27/01/2012

Paul McCartney, Kisses on the Bottom, CD review








Paul McCartney, Kisses on the Bottom, CD review


Paul McCartney abandons the guitar and pays homage to the music of his youth.

John Lennon famously disdained Paul McCartney’s music hall tendencies as “nice little folk songs for the grannies to dig”. But the Beatles’ appeal owed as much to solid roots in Tin Pan Alley tunemanship as rock bite and experimentalism, lessons in classic song structure embedded in them from their parent’s generation.
For his 35th post-Beatles album (counting Wings, classical, soundtrack and electronic works), McCartney pays homage to songs he first heard his father play on the family piano. The mood is of warm and cosy nostalgia, laced with the qualities of magic and emotion familiar from McCartney’s own works of whimsy. He loves this material, and it shows.
The apparently risqué title is cheekily lifted from the opening track, the Fats Waller classic I’m Going To Sit Right Down and Write Myself a Letter, rolled out as a loose, light jazz flight with a rippling piano solo from Diana Krall. Surrounding himself with a band of stellar jazz players, for the first time in his career the multi-instrumentalist opts only for the role of vocalist.
We rarely think of McCartney as a singer, because he is obviously so much more. The focus on interpretation exposes the ageing in his voice as it thins out in his high register but he performs with delicacy and nuance: understated, acoustic-flavoured arrangements allow him the space to sing with soft precision. The lower register of Irving Berlin’s Always suits him, and he delivers this dedication to a long-awaited love with the smoky conviction of a besotted and bedazzled old roué. When he sighs “my heart is forever yearning,” on Home (When Shadows Fall) it is impossible not to believe him.
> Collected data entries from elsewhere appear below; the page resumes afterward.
Lemma running_min_zero (f : Board → Z) (goals : list Board) :
  (∀ g, g ∈ goals → 0 ≤ f g) →
  running_min f Inf goals = Fin 0 ↔ ∃ g, g ∈ goals ∧ f g = 0.
Proof.
  intros Hpos. destruct goals as [| g0 goals].
  { split; [done |]. intros (g & Hg & _). by apply elem_of_nil in Hg. }
  destruct (running_min_is_minimum f (g0 :: goals)) as (d & Hd & Hin & Hall); [done |].
  rewrite Hd. split.
  - intros [= ->]. apply list_elem_of_fmap in Hin as (g & Hfg & Hg). by exists g.
  - intros (g & Hg & Hfg). f_equal.
    assert (d ≤ 0) by (rewrite <- Hfg; apply Hall, list_elem_of_fmap; by exists g).
    apply list_elem_of_fmap in Hin as (g' & -> & Hg'). specialize (Hpos g' Hg'). lia.
Qed.

(** X8. On boards of the data model each heuristic is 0 exactly on the
    goals: [manhattan_distance] (and [misplaced_tiles]) returns 0 if and
    only if [is_goal] holds. *)
Theorem heuristics_zero_iff_goal (s : State) (goals : list Board) :
  valid_board (board s) → Forall valid_board goals →
  (manhattan_distance s goals = Fin 0 ↔ is_goal s goals = true) ∧
  (misplaced_tiles s goals = Fin 0 ↔ is_goal s goals = true).
Proof.
  intros Hs Hgoals. rewrite is_goal_elem.
  assert (Hvalid : ∀ g, g ∈ goals → valid_board g) by by apply Forall_forall.
  rewrite manhattan_distance_running_min, misplaced_tiles_running_min.
  rewrite !running_min_zero;
    [| intros g _; apply misplaced_to_range | intros g _; apply manhattan_to_nonneg].
  split; split.
  - intros (g & Hg & H0). apply manhattan_to_zero in H0; [by subst | done | by apply Hvalid].
  - intros Hin. exists (board s). split; [done |]. apply manhattan_to_zero; auto.
  - intros (g & Hg & H0). apply misplaced_to_zero in H0; [by subst | done | by apply Hvalid].
  - intros Hin. exists (board s). split; [done |]. apply misplaced_to_zero; auto.
Qed.

Lemma heuristics_zero_iff_goal_witness :
  (manhattan_distance middle_state (goal_states PuzzleGame_init) = Fin 0
     ↔ is_goal middle_state (goal_states PuzzleGame_init) = true) ∧
  (misplaced_tiles middle_state (goal_states PuzzleGame_init) = Fin 0
     ↔ is_goal middle_state (goal_states PuzzleGame_init) = true).
Proof.
  apply (heuristics_zero_iff_goal middle_state (goal_states PuzzleGame_init)).
  - exact (proj1 middle_state_valid).
  - exact goal_states_valid.
Defined.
For all the playfulness of songs like the gently swinging Its Only A Paper Moon, McCartney never tips over towards archness or pastiche.
The greatest compliment you can pay McCartney’s two originals is that it is impossible to pick them out as contemporary songs amongst the standards.
Only Our Hearts may be unremarkable but for a trademark Stevie Wonder harmonica solo but My Valentine has the ring of a classic, with a gorgeous descending cadence and perfectly pitched romantic sentiment, gilded with a light fingered acoustic solo from Eric Clapton.
Unlike Rod Stewart and other ageing pop idols who have refashioned themselves as retro-crooners, McCartney has no imperative to build a new career covering old songs and the album is all the better for it. It sounds like a romantic gift to his new wife and a sentimental salute to his own childhood – a minor gem from a major talent. I suspect grannies won’t be alone in cherishing it.